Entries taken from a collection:
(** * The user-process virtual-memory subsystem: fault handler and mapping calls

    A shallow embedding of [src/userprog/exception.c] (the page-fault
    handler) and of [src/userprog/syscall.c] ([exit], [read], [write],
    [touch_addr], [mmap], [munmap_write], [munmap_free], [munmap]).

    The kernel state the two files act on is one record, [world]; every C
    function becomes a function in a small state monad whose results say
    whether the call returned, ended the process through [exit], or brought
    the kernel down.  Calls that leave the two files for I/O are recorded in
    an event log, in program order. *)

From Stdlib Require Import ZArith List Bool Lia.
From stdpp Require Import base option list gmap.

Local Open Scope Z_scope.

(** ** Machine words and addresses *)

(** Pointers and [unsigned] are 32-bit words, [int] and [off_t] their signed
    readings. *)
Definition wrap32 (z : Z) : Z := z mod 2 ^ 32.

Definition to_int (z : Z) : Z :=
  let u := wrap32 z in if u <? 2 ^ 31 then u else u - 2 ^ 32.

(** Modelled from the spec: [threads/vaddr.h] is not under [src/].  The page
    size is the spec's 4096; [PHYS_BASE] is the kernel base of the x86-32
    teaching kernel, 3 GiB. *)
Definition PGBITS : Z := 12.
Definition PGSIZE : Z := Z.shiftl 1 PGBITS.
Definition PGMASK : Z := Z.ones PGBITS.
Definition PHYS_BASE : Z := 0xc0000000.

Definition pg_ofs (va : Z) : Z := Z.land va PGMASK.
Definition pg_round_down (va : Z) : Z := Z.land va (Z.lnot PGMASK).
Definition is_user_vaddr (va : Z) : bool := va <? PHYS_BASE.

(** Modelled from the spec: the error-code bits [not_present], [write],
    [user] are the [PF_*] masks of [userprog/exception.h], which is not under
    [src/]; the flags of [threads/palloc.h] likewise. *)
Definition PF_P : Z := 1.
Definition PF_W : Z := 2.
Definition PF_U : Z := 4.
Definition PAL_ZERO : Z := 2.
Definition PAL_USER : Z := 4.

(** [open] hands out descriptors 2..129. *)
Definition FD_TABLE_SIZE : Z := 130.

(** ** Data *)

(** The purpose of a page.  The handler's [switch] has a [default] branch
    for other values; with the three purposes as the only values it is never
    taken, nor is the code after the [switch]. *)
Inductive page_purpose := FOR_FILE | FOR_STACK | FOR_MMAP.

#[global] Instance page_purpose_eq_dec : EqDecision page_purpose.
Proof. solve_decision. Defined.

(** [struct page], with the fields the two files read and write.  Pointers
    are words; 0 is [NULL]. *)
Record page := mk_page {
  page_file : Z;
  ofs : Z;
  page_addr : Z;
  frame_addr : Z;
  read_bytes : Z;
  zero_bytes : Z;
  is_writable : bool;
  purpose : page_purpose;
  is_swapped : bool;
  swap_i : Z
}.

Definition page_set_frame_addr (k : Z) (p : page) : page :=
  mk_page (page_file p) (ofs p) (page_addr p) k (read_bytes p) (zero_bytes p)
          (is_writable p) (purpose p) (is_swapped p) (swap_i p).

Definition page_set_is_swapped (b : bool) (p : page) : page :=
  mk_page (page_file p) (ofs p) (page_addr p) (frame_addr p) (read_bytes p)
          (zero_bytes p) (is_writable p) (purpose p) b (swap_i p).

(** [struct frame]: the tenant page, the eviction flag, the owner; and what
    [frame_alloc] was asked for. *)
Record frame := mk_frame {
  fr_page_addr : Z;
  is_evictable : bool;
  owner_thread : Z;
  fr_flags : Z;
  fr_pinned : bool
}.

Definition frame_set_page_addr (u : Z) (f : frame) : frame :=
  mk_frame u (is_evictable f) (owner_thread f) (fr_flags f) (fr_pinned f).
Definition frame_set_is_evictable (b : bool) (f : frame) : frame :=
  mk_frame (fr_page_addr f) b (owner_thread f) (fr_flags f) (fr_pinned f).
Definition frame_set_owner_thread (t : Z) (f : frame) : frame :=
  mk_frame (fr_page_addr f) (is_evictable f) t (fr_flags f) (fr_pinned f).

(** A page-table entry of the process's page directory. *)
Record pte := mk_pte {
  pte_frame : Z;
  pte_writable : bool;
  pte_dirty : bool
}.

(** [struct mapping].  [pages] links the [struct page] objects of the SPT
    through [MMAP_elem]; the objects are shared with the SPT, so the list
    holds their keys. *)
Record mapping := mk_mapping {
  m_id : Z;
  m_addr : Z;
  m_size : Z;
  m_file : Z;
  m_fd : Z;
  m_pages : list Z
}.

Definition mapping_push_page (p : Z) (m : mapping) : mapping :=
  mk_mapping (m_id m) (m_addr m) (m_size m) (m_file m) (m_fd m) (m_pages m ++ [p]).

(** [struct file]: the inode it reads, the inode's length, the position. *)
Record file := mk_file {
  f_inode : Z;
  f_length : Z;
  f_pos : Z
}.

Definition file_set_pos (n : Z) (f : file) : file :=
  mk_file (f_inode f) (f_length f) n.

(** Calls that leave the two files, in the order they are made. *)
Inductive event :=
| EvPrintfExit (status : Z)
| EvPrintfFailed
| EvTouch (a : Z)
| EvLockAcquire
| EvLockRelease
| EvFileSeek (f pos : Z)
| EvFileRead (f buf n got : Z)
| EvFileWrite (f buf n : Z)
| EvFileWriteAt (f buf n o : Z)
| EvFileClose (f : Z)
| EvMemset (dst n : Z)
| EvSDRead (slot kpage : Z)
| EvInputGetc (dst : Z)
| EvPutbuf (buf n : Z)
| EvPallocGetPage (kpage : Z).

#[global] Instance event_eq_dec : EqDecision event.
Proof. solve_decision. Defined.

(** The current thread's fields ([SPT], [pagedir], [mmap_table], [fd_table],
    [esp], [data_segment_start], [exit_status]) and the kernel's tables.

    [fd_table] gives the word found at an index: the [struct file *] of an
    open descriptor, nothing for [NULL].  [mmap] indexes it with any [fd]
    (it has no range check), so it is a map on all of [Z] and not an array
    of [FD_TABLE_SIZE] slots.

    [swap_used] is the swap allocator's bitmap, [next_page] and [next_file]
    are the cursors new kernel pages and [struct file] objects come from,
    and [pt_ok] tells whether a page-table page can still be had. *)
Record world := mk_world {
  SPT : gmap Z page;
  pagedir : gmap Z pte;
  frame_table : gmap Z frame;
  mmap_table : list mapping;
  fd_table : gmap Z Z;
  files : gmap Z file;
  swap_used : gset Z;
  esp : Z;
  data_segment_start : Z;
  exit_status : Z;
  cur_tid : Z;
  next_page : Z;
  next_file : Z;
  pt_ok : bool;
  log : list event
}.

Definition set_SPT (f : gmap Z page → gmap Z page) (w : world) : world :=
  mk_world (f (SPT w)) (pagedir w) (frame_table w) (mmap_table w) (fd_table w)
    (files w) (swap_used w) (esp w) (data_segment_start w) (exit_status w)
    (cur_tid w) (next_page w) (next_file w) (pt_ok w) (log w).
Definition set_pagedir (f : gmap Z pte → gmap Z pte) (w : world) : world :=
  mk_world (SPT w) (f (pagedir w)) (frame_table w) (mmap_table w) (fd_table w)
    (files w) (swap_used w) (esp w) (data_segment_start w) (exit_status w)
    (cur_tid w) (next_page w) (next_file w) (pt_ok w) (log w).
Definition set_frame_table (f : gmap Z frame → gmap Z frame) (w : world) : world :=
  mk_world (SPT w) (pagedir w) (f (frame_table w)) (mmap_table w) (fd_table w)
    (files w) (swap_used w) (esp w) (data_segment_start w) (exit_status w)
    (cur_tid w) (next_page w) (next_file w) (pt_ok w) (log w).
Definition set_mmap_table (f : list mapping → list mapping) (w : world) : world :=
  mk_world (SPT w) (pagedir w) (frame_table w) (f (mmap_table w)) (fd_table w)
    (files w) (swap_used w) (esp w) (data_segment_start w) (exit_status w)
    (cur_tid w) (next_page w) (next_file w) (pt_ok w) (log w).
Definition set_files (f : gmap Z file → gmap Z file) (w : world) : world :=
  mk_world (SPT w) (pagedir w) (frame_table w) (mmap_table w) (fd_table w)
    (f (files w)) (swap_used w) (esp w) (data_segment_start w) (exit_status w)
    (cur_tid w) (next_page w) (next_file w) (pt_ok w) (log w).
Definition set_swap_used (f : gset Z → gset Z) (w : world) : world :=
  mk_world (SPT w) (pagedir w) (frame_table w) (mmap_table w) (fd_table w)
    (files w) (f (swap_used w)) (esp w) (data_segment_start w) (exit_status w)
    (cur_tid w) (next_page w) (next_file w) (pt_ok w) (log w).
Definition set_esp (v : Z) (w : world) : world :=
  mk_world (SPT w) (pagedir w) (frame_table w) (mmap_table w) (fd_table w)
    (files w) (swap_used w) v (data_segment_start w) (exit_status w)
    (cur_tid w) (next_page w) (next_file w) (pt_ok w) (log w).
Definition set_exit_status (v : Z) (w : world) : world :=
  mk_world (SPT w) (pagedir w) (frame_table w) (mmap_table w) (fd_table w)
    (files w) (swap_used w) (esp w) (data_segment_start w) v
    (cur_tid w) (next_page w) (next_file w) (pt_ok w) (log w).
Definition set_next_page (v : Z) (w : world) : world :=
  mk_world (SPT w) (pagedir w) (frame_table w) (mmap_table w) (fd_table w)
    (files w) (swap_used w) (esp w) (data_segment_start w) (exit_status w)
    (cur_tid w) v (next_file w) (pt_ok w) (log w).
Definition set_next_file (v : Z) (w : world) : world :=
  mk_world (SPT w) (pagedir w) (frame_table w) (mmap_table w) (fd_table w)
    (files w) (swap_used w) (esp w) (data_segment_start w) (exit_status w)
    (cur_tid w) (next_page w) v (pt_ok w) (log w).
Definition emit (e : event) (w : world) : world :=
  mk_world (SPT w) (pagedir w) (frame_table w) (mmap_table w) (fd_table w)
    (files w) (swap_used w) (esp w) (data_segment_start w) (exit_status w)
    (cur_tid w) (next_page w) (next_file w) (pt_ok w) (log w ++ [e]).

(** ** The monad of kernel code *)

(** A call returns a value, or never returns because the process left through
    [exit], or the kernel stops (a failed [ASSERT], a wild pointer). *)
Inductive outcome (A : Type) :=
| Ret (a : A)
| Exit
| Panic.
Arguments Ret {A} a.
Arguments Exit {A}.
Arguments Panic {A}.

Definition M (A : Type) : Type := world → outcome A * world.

## [Exercise instructions]
Please, from the entries above, set down exactly the lines from the one containing "f_inode : Z;" through the one containing "and [pt_ok] tells", and only those.

## [Response to the task]
  f_inode : Z;
  f_length : Z;
  f_pos : Z
}.

Definition file_set_pos (n : Z) (f : file) : file :=
  mk_file (f_inode f) (f_length f) n.

(** Calls that leave the two files, in the order they are made. *)
Inductive event :=
| EvPrintfExit (status : Z)
| EvPrintfFailed
| EvTouch (a : Z)
| EvLockAcquire
| EvLockRelease
| EvFileSeek (f pos : Z)
| EvFileRead (f buf n got : Z)
| EvFileWrite (f buf n : Z)
| EvFileWriteAt (f buf n o : Z)
| EvFileClose (f : Z)
| EvMemset (dst n : Z)
| EvSDRead (slot kpage : Z)
| EvInputGetc (dst : Z)
| EvPutbuf (buf n : Z)
| EvPallocGetPage (kpage : Z).

#[global] Instance event_eq_dec : EqDecision event.
Proof. solve_decision. Defined.

(** The current thread's fields ([SPT], [pagedir], [mmap_table], [fd_table],
    [esp], [data_segment_start], [exit_status]) and the kernel's tables.

    [fd_table] gives the word found at an index: the [struct file *] of an
    open descriptor, nothing for [NULL].  [mmap] indexes it with any [fd]
    (it has no range check), so it is a map on all of [Z] and not an array
    of [FD_TABLE_SIZE] slots.

    [swap_used] is the swap allocator's bitmap, [next_page] and [next_file]
    are the cursors new kernel pages and [struct file] objects come from,
    and [pt_ok] tells whether a page-table page can still be had. *)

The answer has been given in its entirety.